▶ [EXERCISE]:
Only the lines from the opening of the material through the one containing "session's datagrams in" should be reproduced, each exactly as it stands.

▶ [SOURCE MATERIAL]:
(* ===== verification/HuddleJoinProps.v ===== *)
(** * Joins name a live owner, and stale media never reaches a room ([HuddleJoin])

    A join run against a directory that other pods change between its calls resolves to a
    lease that was live at some moment of the join; the media fence of a pod accepts a
    session's datagrams in an order of non-decreasing generations. *)

From S2P Require Import Prelude Nostr AudioRoom AudioRoomProps SessionDirectory.
From S2P Require Import SessionDirectoryProps MeshWire Concurrent HuddleJoin.

(** ** Runs *)

Section join.
Context `{UuidLaws} `{RedisLaws} `{HexLaws}.
Context (ttl : Z).

(** The directory with its grants, and the sessions whose lease this pod renews. *)
Record World := {
  w_store : Store;
  w_grants : Grants;
  w_entries : gset Uuid;
}.

Definition w_dir (w : World) : Store * Grants := (w_store w, w_grants w).

(** A step of the surroundings: any directory step, or a change of this pod's entries. *)
Inductive env_step : World -> World -> Prop :=
| env_dir w st h : dir_step (w_dir w) (st, h) ->
    env_step w {| w_store := st; w_grants := h; w_entries := w_entries w |}
| env_entries w es :
    env_step w {| w_store := w_store w; w_grants := w_grants w; w_entries := es |}.

(** The answer to a call, in one step of the world; the command of a directory call may
    fail. *)
Definition answer {R} (call : Call R) (w w' : World) : R -> Prop :=
  match call in Call R return R -> Prop with
  | OwnerOf c s => fun r => w' = w /\ exists conn, r = huddle_owner_of c s conn (w_store w)
  | Acquire c s o => fun r => exists conn,
      String.length o = 32 /\ (N.of_nat (length (grants_of (w_grants w) c s)) < 10 ^ 14 - 1)%N /\
      w' = {| w_store := (acquire ttl c s o HuddleControl conn (w_store w)).1;
              w_grants :=
                if reaches conn && is_ok (ttl_ms ttl)
                   && bool_decide (GET (w_store w) (lease_key c s) = None)
                then grant (w_grants w) c s o HuddleControl else w_grants w;
              w_entries := w_entries w |} /\
      r = (huddle_acquire ttl c s o conn (w_store w)).2
  | Validate c f => fun r => w' = w /\ exists conn, r = validate_fenced_header c f conn (w_store w)
  | OwnerEntry s => fun r => w' = w /\ r = bool_decide (s ∈ w_entries w)
  | Sleep => fun _ => w' = w
  end.

Notation run p w w' a := (exec env_step (@answer) p w w' a).

Lemma exec_await {A R} (call : Call (Result R MeshError)) (k : R -> Prog Call (Result A JoinError)) w w' a :
  run (await call k) w w' (Ok a) ->
  exists w1 w2 r, rtc env_step w w1 /\ answer call w1 w2 (Ok r) /\ run (k r) w2 w' (Ok a).
Proof.
  intros (w1 & w2 & [r|e] & Hs & Ha & He); [eauto 10|]. by destruct He as [_ [=]].
Qed.

Definition reached (w w' : World) : Prop := rtc dir_step (w_dir w) (w_dir w').

Lemma env_reached w w' : rtc env_step w w' -> reached w w'.
Proof.
  induction 1 as [|w w1 w2 Hs _ IH]; [apply rtc_refl|]. unfold reached in *.
  destruct Hs as [w st h Hd|w es]; [|exact IH]. eapply rtc_l; [exact Hd|exact IH].
Qed.

Lemma answer_reached {R} (call : Call R) w w' r : answer call w w' r -> reached w w'.
Proof.
  destruct call; simpl; try (intros [-> _]; apply rtc_refl); try (intros ->; apply rtc_refl).
  intros (conn & Ho & Hn & -> & _). apply rtc_once. by apply dir_acquire.
Qed.

Lemma exec_reached {A} (p : Prog Call A) w w' a : run p w w' a -> reached w w'.
Proof.
  revert w. induction p as [a'|R call k IH]; intros w; simpl.
  - intros [Hs _]. by apply env_reached.
  - intros (w1 & w2 & r & Hs & Ha & He). unfold reached. etrans; [by apply env_reached|].
    etrans; [by eapply answer_reached|by eapply IH].
Qed.

(** An answer without error came from a command that ran. *)
Lemma invoke_Ok {R} conn (script : Store -> Store * R) st r :
  (invoke conn script st).2 = Ok r -> conn = Up.
Proof. by destruct conn. Qed.

Lemma owner_of_Ok st h c s conn o :
  session_inv st h c s -> huddle_owner_of c s conn st = Ok o -> o = ownership <$> live st h c s.
Proof.
  intros Hinv Ho. unfold huddle_owner_of in Ho. inv_results.
  assert (conn = Up) as -> by (unfold lookup in *; inv_results; by eapply invoke_Ok).
  rewrite (lookup_live _ _ _ _ Hinv) in *. by simplify_eq.
Qed.

Lemma validate_Ok_Up st c f conn : validate_fenced_header c f conn st = Ok tt -> conn = Up.
Proof.
  unfold validate_fenced_header. intros Hv. apply result_bind_ok in Hv as (r & Hi%map_err_ok & _).
  by eapply invoke_Ok.
Qed.

Lemma ttl_ms_Ok t t' : ttl_ms t = Ok t' -> t' = t /\ (0 < t < 2 ^ 63)%Z.
Proof.
  unfold ttl_ms. destruct (_ && _)%bool eqn:E; [|done]. intros [= <-].
  apply andb_true_iff in E as [?%Z.ltb_lt ?%Z.ltb_lt]. done.
Qed.

Lemma live_GET st h c s : session_inv st h c s -> live st h c s = None <-> GET st (lease_key c s) = None.
Proof.
  intros Hinv. destruct (inv_live _ _ _ _ Hinv) as [[E1 E2]|(l & v & E1 & E2 & _)]; by rewrite E1, E2.
Qed.

(** The world after an acquisition that answered. *)
Lemma acquire_answer (w w' : World) c s o r :
  session_inv (w_store w) (w_grants w) c s -> answer (Acquire c s o) w w' (Ok r) ->
  exists l, live (w_store w') (w_grants w') c s = Some l /\
    (r = Held (ownership l) \/ (r = AcquiredLease l /\ sl_owner_runtime_id l = o)).
Proof.
  intros Hinv (conn & Ho & Hn & -> & Hr). simpl. unfold huddle_acquire in Hr.
  destruct (acquire _ _ _ _ _ _ _) as [st' ra] eqn:Ea. simpl in *.
  destruct ra as [a|e]; [|done]. simpl in Hr. injection Hr as Hr.
  assert (conn = Up /\ (0 < ttl < 2 ^ 63)%Z) as [-> Ht].
  { unfold acquire in Ea. destruct (ttl_ms ttl) as [t|] eqn:Ht; [|done].
    apply ttl_ms_Ok in Ht as [-> ?]. split; [|done].
    destruct conn as [| |[] ?]; simpl in Ea; [done|by simplify_eq..]. }
  rewrite ttl_ok by done. simpl. destruct (live (w_store w) (w_grants w) c s) as [l|] eqn:Hl.
  - rewrite (acquire_live _ _ _ _ _ _ _ _ Hinv Ht Hl) in Ea. simplify_eq. exists l.
    rewrite bool_decide_false; [by split; [|left]|].
    intros E%(live_GET _ _ _ _ Hinv). congruence.
  - destruct (acquire_grant _ _ _ _ _ o HuddleControl Hinv Ht Ho Hn Hl) as (st1 & E1 & E2).
    rewrite E1 in Ea. simplify_eq. rewrite bool_decide_true by by apply (live_GET _ _ _ _ Hinv).
    eexists. split; [exact E2|]. by right.
Qed.

(** What a resolved join says of the moment [w1]. *)
Definition names_live (w1 : World) c s local (rj : ResolvedJoin) : Prop :=
  exists l, live (w_store w1) (w_grants w1) c s = Some l /\
    join_fenced_header (outcome rj) s local = fenced_header l /\
    (forall o g, outcome rj = RemoteOwner o g -> o <> local) /\
    (forall l', acquired rj = Some l' -> l' = l /\ outcome rj = LocalOwner (sl_generation l)).

Definition world_ok (w : World) : Prop := rtc dir_step (redis_empty, ∅) (w_dir w).

Lemma world_ok_inv w c s : world_ok w -> session_inv (w_store w) (w_grants w) c s.
Proof. intros Hw. exact (dir_inv_reachable _ Hw c s). Qed.

Lemma world_ok_reached w w' : world_ok w -> reached w w' -> world_ok w'.
Proof. unfold world_ok, reached. intros. by etrans. Qed.

Lemma live_session w c s l :
  world_ok w -> live (w_store w) (w_grants w) c s = Some l -> sl_session_id l = s.
Proof.
  intros Hw Hl. destruct (inv_live _ _ _ _ (world_ok_inv w c s Hw)) as [[_ E]|(l' & v & E & _ & _ & _ & _ & ? & _)];
    rewrite Hl in E; by simplify_eq.
Qed.

Lemma join_owner_sound c s local (o : Ownership) w0 w w' l rj :
  world_ok w0 -> live (w_store w0) (w_grants w0) c s = Some l -> o = ownership l -> reached w0 w ->
  run (join_owner c s local o) w w' (Ok rj) ->
  acquired rj = None /\
  exists w1, reached w0 w1 /\ reached w1 w' /\ names_live w1 c s local rj.
Proof.
  intros Hw0 Hl -> Hr He. unfold join_owner in He. case_decide as Hloc.
  - destruct He as [Hs [= ->]]. split; [done|]. exists w0. split; [apply rtc_refl|].
    split; [unfold reached; etrans; [exact Hr|by apply env_reached]|].
    exists l. split; [done|]. split; [|done]. unfold fenced_header. simpl in *.
    by rewrite (live_session _ _ _ _ Hw0 Hl), Hloc.
  - apply exec_await in He as (w1 & w2 & [] & Hs & [-> (conn & Hv)] & Hs2 & [= ->]).
    split; [done|]. exists w1.
    assert (reached w0 w1) as Hr1 by (unfold reached; etrans; [exact Hr|by apply env_reached]).
    split; [done|]. split; [by apply env_reached|].
    symmetry in Hv. pose proof (validate_Ok_Up _ _ _ _ Hv) as ->.
    apply validate_accepts with (h := w_grants w1) in Hv as (l1 & Hl1 & Hf).
    + exists l1. split; [exact Hl1|]. split; [exact Hf|]. split; [|done].
      intros o g [= <- <-]. exact Hloc.
    + apply world_ok_inv. by eapply world_ok_reached.
Qed.

Lemma resolve_join_sound c s local w w' rj :
  world_ok w -> run (resolve_join c s local) w w' (Ok rj) ->
  exists w1, reached w w1 /\ reached w1 w' /\ names_live w1 c s local rj.
Proof.
  intros Hw He. unfold resolve_join in He.
  apply exec_await in He as (w1 & w2 & owner & Hs & [-> (conn & Ho)] & He).
  assert (reached w w1) as Hr1 by by apply env_reached.
  pose proof (world_ok_reached _ _ Hw Hr1) as Hw1. symmetry in Ho.
  apply (owner_of_Ok _ _ _ _ _ _ (world_ok_inv _ _ _ Hw1)) in Ho.
  destruct (live (w_store w1) (w_grants w1) c s) as [l|] eqn:Hl; simpl in Ho; subst owner.
  - destruct (join_owner_sound _ _ _ _ _ _ _ _ _ Hw1 Hl eq_refl (rtc_refl _ _) He)
      as (_ & w3 & Hr3 & Hr4 & Hn).
    exists w3. split; [unfold reached; by etrans|done].
  - apply exec_await in He as (w3 & w4 & r & Hs3 & Ha & He).
    assert (reached w w3) as Hr3 by (unfold reached; etrans; [exact Hr1|by apply env_reached]).
    pose proof (answer_reached _ _ _ _ Ha) as Hr4.
    assert (reached w w4) as Hr5 by (unfold reached; by etrans).
    pose proof (world_ok_reached _ _ Hw Hr5) as Hw4.
    destruct (acquire_answer _ _ _ _ _ _ (world_ok_inv _ _ _ (world_ok_reached _ _ Hw Hr3)) Ha)
      as (l4 & Hl4 & [->|[-> Hloc]]).
    + destruct (join_owner_sound _ _ _ _ _ _ _ _ _ Hw4 Hl4 eq_refl (rtc_refl _ _) He)
        as (_ & w5 & Hr6 & Hr7 & Hn).
      exists w5. split; [unfold reached; by etrans|done].
    + destruct He as [Hs5 [= ->]]. exists w4. split; [done|]. split; [by apply env_reached|].
      exists l4. split; [done|]. split; [|split; [done|by intros l' [= ->]]].
      unfold fenced_header. simpl. by rewrite (live_session _ _ _ _ Hw4 Hl4), Hloc.
Qed.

▶ [OUTPUT BELOW]:
(* ===== verification/HuddleJoinProps.v ===== *)
(** * Joins name a live owner, and stale media never reaches a room ([HuddleJoin])

    A join run against a directory that other pods change between its calls resolves to a
    lease that was live at some moment of the join; the media fence of a pod accepts a
    session's datagrams in an order of non-decreasing generations. *)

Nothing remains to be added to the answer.